[Collected data entries]
(* ===== verification/Link.v ===== *)
(** * Links and the crossbar ([ramulator/src/LogicLayer.h], [ramulator/src/LogicLayer.cpp])

    [LinkMaster], [LinkSlave], [Link], [Switch] and [LogicLayer]: packets enter
    a stack through the slave of a link, the crossbar moves them to the vaults
    and the responses to the master of a link, which sends them to the host
    under a token count.  [send_via_link] is a function on the state [H] of the
    host controller; [vault_ctrls] is passed to the switch and returned. *)

From S2P Require Import Prelude Double Request Dram Controller SpecHMC Packet HmcController Memory.

(** ** Data *)

Inductive LinkType := HOST_SOURCE_MODE | HOST | PASSTHRU.
#[export] Instance LinkType_eq_dec : EqDecision LinkType.
Proof. solve_decision. Defined.

Record LinkMaster := mkMaster {
  output_buffer : list Packet;
  master_buffer_max : Z;
  available_token_count : Z;
  master_clk : Z;
  next_packet_clk : Z
}.
Record LinkSlave := mkSlave {
  extracted_token_count : Z;
  input_buffer : list Packet;
  slave_buffer_max : Z
}.
Record Link := mkLink { link_type : LinkType; link_id : Z; slave : LinkSlave; master : LinkMaster }.

Definition set_slave (x : LinkSlave) (l : Link) : Link := mkLink (link_type l) (link_id l) x (master l).
Definition set_master (x : LinkMaster) (l : Link) : Link := mkLink (link_type l) (link_id l) (slave l) x.
Definition set_extracted (x : Z) (l : Link) : Link :=
  set_slave (mkSlave x (input_buffer (slave l)) (slave_buffer_max (slave l))) l.
Definition set_input (x : list Packet) (l : Link) : Link :=
  set_slave (mkSlave (extracted_token_count (slave l)) x (slave_buffer_max (slave l))) l.
Definition set_output (x : list Packet) (l : Link) : Link :=
  set_master (mkMaster x (master_buffer_max (master l)) (available_token_count (master l))
    (master_clk (master l)) (next_packet_clk (master l))) l.
Definition set_tokens (x : Z) (l : Link) : Link :=
  set_master (mkMaster (output_buffer (master l)) (master_buffer_max (master l)) x
    (master_clk (master l)) (next_packet_clk (master l))) l.
Definition set_master_clk (x : Z) (l : Link) : Link :=
  set_master (mkMaster (output_buffer (master l)) (master_buffer_max (master l)) (available_token_count (master l))
    x (next_packet_clk (master l))) l.
Definition set_next_packet_clk (x : Z) (l : Link) : Link :=
  set_master (mkMaster (output_buffer (master l)) (master_buffer_max (master l)) (available_token_count (master l))
    (master_clk (master l)) x) l.

(** [Link(configs, type, id, logic_layer, receive_from_link)] *)
Definition new_link (t : LinkType) (id : Z) : Link := mkLink t id (mkSlave 0 [] 32) (mkMaster [] 32 32 0 0).

(** [LinkMaster::available_space()] and [LinkSlave::available_space()] *)
Definition master_space (m : LinkMaster) : Z := master_buffer_max m - Z.of_nat (length (output_buffer m)).
Definition slave_space (s : LinkSlave) : Z := slave_buffer_max s - Z.of_nat (length (input_buffer s)).

(** [leftmostbit(val)]: the loop is that of [calc_log2]; it takes [log2 val]
    steps and one more, and does not end for a negative number. *)
Definition leftmostbit (val : Z) : option Z :=
  if val =? 0 then Some 0
  else n ← calc_log2_loop (S (Z.to_nat (Z.log2 val))) val 0; Some (Z.shiftl 1 n).

(** [Switch] and [LogicLayer]; there are no pass-through links. *)
Record LogicLayer := mkLayer { cub : Z; one_flit_cycles : double; xbar_clk : Z; host_links : list Link }.
Definition set_host_links (x : list Link) (y : LogicLayer) : LogicLayer :=
  mkLayer (cub y) (one_flit_cycles y) (xbar_clk y) x.

(** ** The master of a link *)
Section Master.
Context {H : Type}.
Variable send_via_link : Packet → H → option H.

(** The return token count of the next packet: it is taken from the slave. *)
Definition take_tokens (l : Link) : option (Z * Link) :=
  rtc ← leftmostbit (extracted_token_count (slave l));
  Some (rtc, set_extracted (extracted_token_count (slave l) - rtc) l).

(** [next_packet_clk = clk + ceil(cycles)] *)
Definition occupy (cycles : double) (l : Link) : option Link :=
  n ← d_ceil cycles;
  Some (set_next_packet_clk (master_clk (master l) + n) l).

(** [LinkMaster::send()]: the flow control packet, and the whole. *)
Definition send_flow_control (flit_cycles : double) (l : Link) (h : H) : option (Link * H) :=
  if 0 <? extracted_token_count (slave l) then
    '(rtc, l) ← take_tokens l;
    tret_packet ← Packet_tret TRET rtc;
    h ← send_via_link tret_packet h;
    l ← occupy (d_mul (d_int (total_flits tret_packet)) flit_cycles) l;
    Some (l, h)
  else l ← occupy flit_cycles l; Some (l, h).
Definition master_send (flit_cycles : double) (l : Link) (h : H) : option (Link * H) :=
  match output_buffer (master l) with
  | packet :: rest =>
    if total_flits packet <=? available_token_count (master l) then
      '(rtc, l) ← take_tokens (set_output rest l);
      let packet := set_rtc rtc packet in
      let l := if decide (link_type l ≠ HOST_SOURCE_MODE)
               then set_tokens (available_token_count (master l) - total_flits packet) l else l in
      h ← send_via_link packet h;
      l ← occupy (d_mul (d_int (total_flits packet)) flit_cycles) l;
      Some (l, h)
    else send_flow_control flit_cycles l h
  | [] => send_flow_control flit_cycles l h
  end.

(** [LinkMaster::tick()] *)
Definition master_tick (flit_cycles : double) (l : Link) (h : H) : option (Link * H) :=
  let l := set_master_clk (master_clk (master l) + 1) l in
  if next_packet_clk (master l) <=? master_clk (master l) then master_send flit_cycles l h else Some (l, h).

End Master.

(** [LinkSlave::receive(packet)] *)
Definition slave_receive (packet : Packet) (l : Link) : Link :=
  let l := set_tokens (available_token_count (master l) + value (RTC (tail packet))) l in
  if flow_control packet then l else set_input (input_buffer (slave l) ++ [packet]) l.

(** ** The crossbar *)
Section Crossbar.
Variable o : HMC.HMC.

(** From one link to a vault; [used] are the vaults that received a packet in
    this cycle.  The assertion for a packet of another stack states the branch's
    own condition, so it holds. *)
Definition link_to_vault (cub : Z) (l : Link) (used : gset Z) (vs : list HmcCtrl) :
    option (Link * gset Z * list HmcCtrl) :=
  match input_buffer (slave l) with
  | [] => Some (l, used, vs)
  | packet :: rest =>
    if value (CUB (header packet)) =? cub then
      vault_id ← addr_vec (preq packet) !! HMC.level_int HMC.Vault;
      if bool_decide (vault_id ∈ used) then Some (l, used, vs)
      else
        ctrl ← zlookup vs vault_id;
        '(ok, packet, ctrl) ← receive_packet o packet ctrl;
        let vs := <[Z.to_nat vault_id := ctrl]> vs in
        if (ok : bool) then
          Some (set_input rest (set_extracted (extracted_token_count (slave l) + total_flits packet) l),
                {[vault_id]} ∪ used, vs)
        else Some (set_input (packet :: rest) l, used, vs)
    else Some (l, used, vs)
  end.

(** The first loop of [Switch::tick]. *)
Fixpoint links_to_vaults (cub : Z) (ls : list Link) (used : gset Z) (vs : list HmcCtrl) :
    option (list Link * list HmcCtrl) :=
  match ls with
  | [] => Some ([], vs)
  | l :: ls =>
    '(l, used, vs) ← link_to_vault cub l used vs;
    '(ls, vs) ← links_to_vaults cub ls used vs;
    Some (l :: ls, vs)
  end.

(** From one vault to a link; [used] are the links that received a packet in
    this cycle. *)
Definition vault_to_link (v : HmcCtrl) (used : gset Z) (ls : list Link) : option (HmcCtrl * gset Z * list Link) :=
  match response_packets_buffer v with
  | [] => Some (v, used, ls)
  | packet :: rest =>
    let slid := value (SLID (header packet)) in
    l ← zlookup ls slid;
    assert! bool_decide (link_type l = HOST_SOURCE_MODE);
    if bool_decide (slid ∈ used) then Some (v, used, ls)
    else if total_flits packet <=? master_space (master l) then
      Some (set_response rest v, {[slid]} ∪ used,
            <[Z.to_nat slid := set_output (output_buffer (master l) ++ [packet]) l]> ls)
    else Some (v, used, ls)
  end.

(** The second loop of [Switch::tick]. *)
Fixpoint vaults_to_links (vs : list HmcCtrl) (used : gset Z) (ls : list Link) : option (list HmcCtrl * list Link) :=
  match vs with
  | [] => Some ([], ls)
  | v :: vs =>
    '(v, used, ls) ← vault_to_link v used ls;
    '(vs, ls) ← vaults_to_links vs used ls;
    Some (v :: vs, ls)
  end.

(** [Switch::tick()] *)
Definition switch_tick (y : LogicLayer) (vs : list HmcCtrl) : option (LogicLayer * list HmcCtrl) :=
  '(ls, vs) ← links_to_vaults (cub y) (host_links y) ∅ vs;
  '(vs, ls) ← vaults_to_links vs ∅ ls;
  Some (mkLayer (cub y) (one_flit_cycles y) (xbar_clk y + 1) ls, vs).

(** ** The logic layer *)

(** [LogicLayer(configs, cub, spec, vault_ctrls, mem, host_ctrl_recv)].  The
    parameter [cub] hides the member of that name, which no statement sets:
    the member is what the object's memory happened to hold, [uninit]. *)
Definition new_logic_layer (uninit cub host_links_num pass_thru_links_num : Z) : option LogicLayer :=
  assert! pass_thru_links_num =? 0;
  Some (mkLayer uninit
    (d_div (d_div (d_int 128) (d_mul (HMC.lane_speed o) (d_int (HMC.link_width o)))) (HMC.tCK o))
    0 (map (λ i : nat, new_link HOST_SOURCE_MODE (Z.of_nat i)) (seq 0 (Z.to_nat host_links_num)))).

(** The masters of the links, in order. *)
Fixpoint masters_tick {H} (recv : Packet → H → option H) (flit_cycles : double) (ls : list Link) (h : H) :
    option (list Link * H) :=
  match ls with
  | [] => Some ([], h)
  | l :: ls =>
    '(l, h) ← master_tick recv flit_cycles l h;
    '(ls, h) ← masters_tick recv flit_cycles ls h;
    Some (l :: ls, h)
  end.

(** [LogicLayer::tick()] *)
Definition layer_tick {H} (recv : Packet → H → option H) (y : LogicLayer) (vs : list HmcCtrl) (h : H) :
    option (LogicLayer * list HmcCtrl * H) :=
  '(ls, h) ← masters_tick recv (one_flit_cycles y) (host_links y) h;
  '(y, vs) ← switch_tick (set_host_links ls y) vs;
  Some (y, vs, h).

End Crossbar.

> [Required work]
Return exactly the lines from the beginning of the data above through the one containing "and the responses", please. Include both end lines and add nothing else.

> [Solution to this exercise]
(* ===== verification/Link.v ===== *)
(** * Links and the crossbar ([ramulator/src/LogicLayer.h], [ramulator/src/LogicLayer.cpp])

    [LinkMaster], [LinkSlave], [Link], [Switch] and [LogicLayer]: packets enter
    a stack through the slave of a link, the crossbar moves them to the vaults
    and the responses to the master of a link, which sends them to the host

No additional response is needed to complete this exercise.